THETA V Wireless Audio Live-stream, low latency

Hello everyone!

As far as I dug into it, you could livestream video AND audio by:

The above solutions for RTSP and WebRTC have not been tested by myself, because of some errors and problems that I will refer to a next post.

Brief description of my project:
My colleague and I work on telepresence with Ricoh THETA V and real-time control of a UGV. He has the UGV part so I can not answer questions about this. My part is the real-time video and audio streaming of the camera, projecting inside a VR headset (HTC Vive).
My reasearch so far has come to solutions as this drone project with its amazing web VR viewer by @Jake_Kenin, this amazing project for RaspberryPi or this project using Python both by @Hugues and this Unity Project updated by @KEI.

All of the above, except the 1st project for Hugues which also has no audio, are using the THETA Web API utilizing the camera._getLivePreview which works with JPEG frames so if I am not mistaken, no audio is provided in the streaming.

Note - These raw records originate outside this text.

(** * RFID attendance terminal: a shallow embedding of [server.js]

    The development follows the structure of the server:

    - [Js]      the string primitives the serial handler relies on
                ([startsWith], [split], [trim]) and the plain-object lookup
                used by [getTodayBranchCounts];
    - [Db]      the tables of the [library_system] database and the SQL
                statements the server issues, as functions on lists of rows;
    - [Rt]      the runtime: a state-and-exception monad over a world made
                of the database, a fault oracle for the driver and a
                chronological trace of what the process did;
    - [Scan]    [handleCardScan], [getTodayBranchCounts] and the scheduled
                [autoLogoutCurrentDay];
    - [Serial]  the [parser.on('data')] callback with the duplicate filter
                ([scannedRecently] and its timers);
    - [Web]     the [isAuthenticated] middleware, the route table and the
                [POST /edit-rfid/update] handler.

    [Sample] is a small installation the theorems are exercised on.

    Modelling conventions.  Strings are [string]; a code unit is an [ascii].
    SQL string comparison is exact equality (a binary collation) and
    [ORDER BY] is the code-unit order [String.le].  [NULL] is [None].
    A statement that throws has no effect on the database (autocommit).
    An [async] function runs from entry to return without another handler
    in between; the clock readings it makes are parameters. *)

From Stdlib Require Import String Ascii List Bool Arith Lia ZArith.
From stdpp Require Import base option list gmap strings sorting pretty.

Open Scope string_scope.
Open Scope list_scope.

(* ===================================================================== *)
(** ** JavaScript primitives                                              *)
(* ===================================================================== *)

Module Js.

(** [String.prototype.startsWith]: [line.startsWith(p)]. *)
Definition startsWith (line p : string) : bool := String.prefix p line.

(** [String.prototype.split] with a one-code-unit separator.  The result
    is never empty: [''.split(':')] is [['']]. *)
Fixpoint split (sep : ascii) (s : string) : list string :=
  match s with
  | EmptyString => [EmptyString]
  | String c r =>
      if Ascii.eqb c sep then EmptyString :: split sep r
      else match split sep r with
           | p :: ps => String c p :: ps
           | [] => [String c EmptyString]
           end
  end.

(** A string is the sequence of bytes of a text in UTF-8, the encoding of
    the serial parser and of the connection to the database; the texts are
    taken to be well formed.  A byte below 128 is the character itself.

    ECMAScript [WhiteSpace] and [LineTerminator], by their encodings.
    One byte: TAB, LF, VT, FF, CR and SP. *)
Definition is_white_space (a : ascii) : bool :=
  let n := nat_of_ascii a in
  ((9 <=? n)%nat && (n <=? 13)%nat) || (n =? 32)%nat.

(** Two bytes: U+00A0 ([C2 A0]). *)
Definition is_white_space2 (a b : ascii) : bool :=
  (nat_of_ascii a =? 194)%nat && (nat_of_ascii b =? 160)%nat.

(** Three bytes: U+1680 ([E1 9A 80]), U+2000 to U+200A ([E2 80 80] to
    [E2 80 8A]), U+2028 and U+2029 ([E2 80 A8], [E2 80 A9]), U+202F
    ([E2 80 AF]), U+205F ([E2 81 9F]), U+3000 ([E3 80 80]) and U+FEFF
    ([EF BB BF]). *)
Definition is_white_space3 (a b c : ascii) : bool :=
  let x := nat_of_ascii a in
  let y := nat_of_ascii b in
  let z := nat_of_ascii c in
  ((x =? 225) && (y =? 154) && (z =? 128))%nat
  || ((x =? 226) && (y =? 128)
      && (((128 <=? z) && (z <=? 138)) || (z =? 168) || (z =? 169)
          || (z =? 175)))%nat
  || ((x =? 226) && (y =? 129) && (z =? 159))%nat
  || ((x =? 227) && (y =? 128) && (z =? 128))%nat
  || ((x =? 239) && (y =? 187) && (z =? 191))%nat.

(** The string without the white space it starts with.  With [back] the
    string is read from its end, the bytes of a character last to first. *)
Fixpoint skip_white_space (back : bool) (s : string) : string :=
  match s with
  | EmptyString => EmptyString
  | String a r =>
      if is_white_space a then skip_white_space back r else
      match r with
      | String b r1 =>
          if (if back then is_white_space2 b a else is_white_space2 a b)
          then skip_white_space back r1 else
          match r1 with
          | String c r2 =>
              if (if back then is_white_space3 c b a else is_white_space3 a b c)
              then skip_white_space back r2 else s
          | EmptyString => s
          end
      | EmptyString => s
      end
  end.

Definition trimStart (s : string) : string := skip_white_space false s.

Definition trimEnd (s : string) : string :=
  String.rev (skip_white_space true (String.rev s)).

(** [String.prototype.trim]. *)
Definition trim (s : string) : string := trimEnd (trimStart s).

(** ASCII case folding, as the [i] flag of a route's regular expression. *)
Definition lower (c : ascii) : ascii :=
  let n := nat_of_ascii c in
  if (65 <=? n)%nat && (n <=? 90)%nat then ascii_of_nat (n + 32) else c.

Fixpoint toLowerCase (s : string) : string :=
  match s with
  | EmptyString => EmptyString
  | String c r => String (lower c) (toLowerCase r)
  end.

(** Truthiness of a string value: only [''] is falsy. *)
Definition truthy (s : string) : bool :=
  match s with EmptyString => false | _ => true end.

(** Property names every object literal [{}] inherits from
    [Object.prototype].  Reading one of them on an object that has no own
    property of that name yields the inherited value, which is truthy
    (a function, or the prototype object itself for [__proto__]). *)
Definition Object_prototype_keys : list string :=
  [ "constructor"; "__proto__"; "hasOwnProperty"; "isPrototypeOf";
    "propertyIsEnumerable"; "toLocaleString"; "toString"; "valueOf";
    "__defineGetter__"; "__defineSetter__";
    "__lookupGetter__"; "__lookupSetter__" ].

Definition inherited (k : string) : bool :=
  bool_decide (k ∈ Object_prototype_keys).

(** [!s.includes(sep)]: a string without the separator. *)
Fixpoint free_of (sep : ascii) (s : string) : bool :=
  match s with
  | EmptyString => true
  | String c r => negb (Ascii.eqb c sep) && free_of sep r
  end.

End Js.

(* ===================================================================== *)
(** ** The database                                                       *)
(* ===================================================================== *)

Module Db.

Record RfidRow := mkRfid { rf_user_id : string; rf_uid : string }.

Record UserRow := mkUser {
  u_user_id : string;
  u_user_type : string;
  u_user_name : string;
  u_year : option string;
  u_designation : option string;
  u_program_id : option nat;
  u_department_id : option nat
}.

Record ProgramRow := mkProgram {
  p_program_id : nat;
  p_degree : string;
  p_branch_name : string;
  p_branch_code : string
}.

Record DepartmentRow := mkDepartment {
  d_department_id : nat;
  d_department_name : string
}.

Record LogRow := mkLog {
  al_log_id : nat;
  al_user_id : string;
  al_log_date : string;
  al_login_time : string;
  al_logout_time : option string
}.

Global Instance RfidRow_eq_dec : EqDecision RfidRow.
Proof. solve_decision. Defined.
Global Instance UserRow_eq_dec : EqDecision UserRow.
Proof. solve_decision. Defined.
Global Instance ProgramRow_eq_dec : EqDecision ProgramRow.
Proof. solve_decision. Defined.
Global Instance DepartmentRow_eq_dec : EqDecision DepartmentRow.
Proof. solve_decision. Defined.
Global Instance LogRow_eq_dec : EqDecision LogRow.
Proof. solve_decision. Defined.

(** The schema file is not part of the sources.  [attendance_log.log_id]
    is never supplied by an [INSERT] and is used as the row handle by the
    [UPDATE] of [handleCardScan]: it is taken to be an [AUTO_INCREMENT]
    key, whose counter is [auto_increment]. *)
Record Database := mkDb {
  rfid_details : list RfidRow;
  users : list UserRow;
  programs : list ProgramRow;
  departments : list DepartmentRow;
  attendance_log : list LogRow;
  auto_increment : nat
}.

So, considering all the APIs (CameraAPI, WebAPI, USB API) Ricoh is providing, my final question is:
How do I get audio streaming side by side with the camera._getLivePreview method, or any method with low latency?

P.S.: Sorry for the long post, but consider this a guide for all the research I have done so far.

The camera will only stream single channel audio from the microphones on the camera, not spatial audio.

If you want spatial audio, you must use a separate microphone array and use that as the audio input for your stream.

At the point the camera is at, connect it with a laptop. Use that laptop to stream the video to another Windows laptop connected to the HTC Vive headset.

There is no example of streaming spatial audio that I know of.

If you are building a drone that cannot hold a laptop or you don’t want to have a laptop on the vehicle, you can use a Jetson Nano and use that to stream to the computer that the headset is plugged into.

I have not tried this, but the Janus platform that Hugues is using has a plug-in for audio.

https://janus.conf.meetecho.com/audiobridgetest.html

You could replicate the Hugues project (which now uses RTSP, not MotionJPEG) and focus your efforts on testing the audio portion by placing a cheap microphone on the Raspberry Pi that is on the drone or UGV.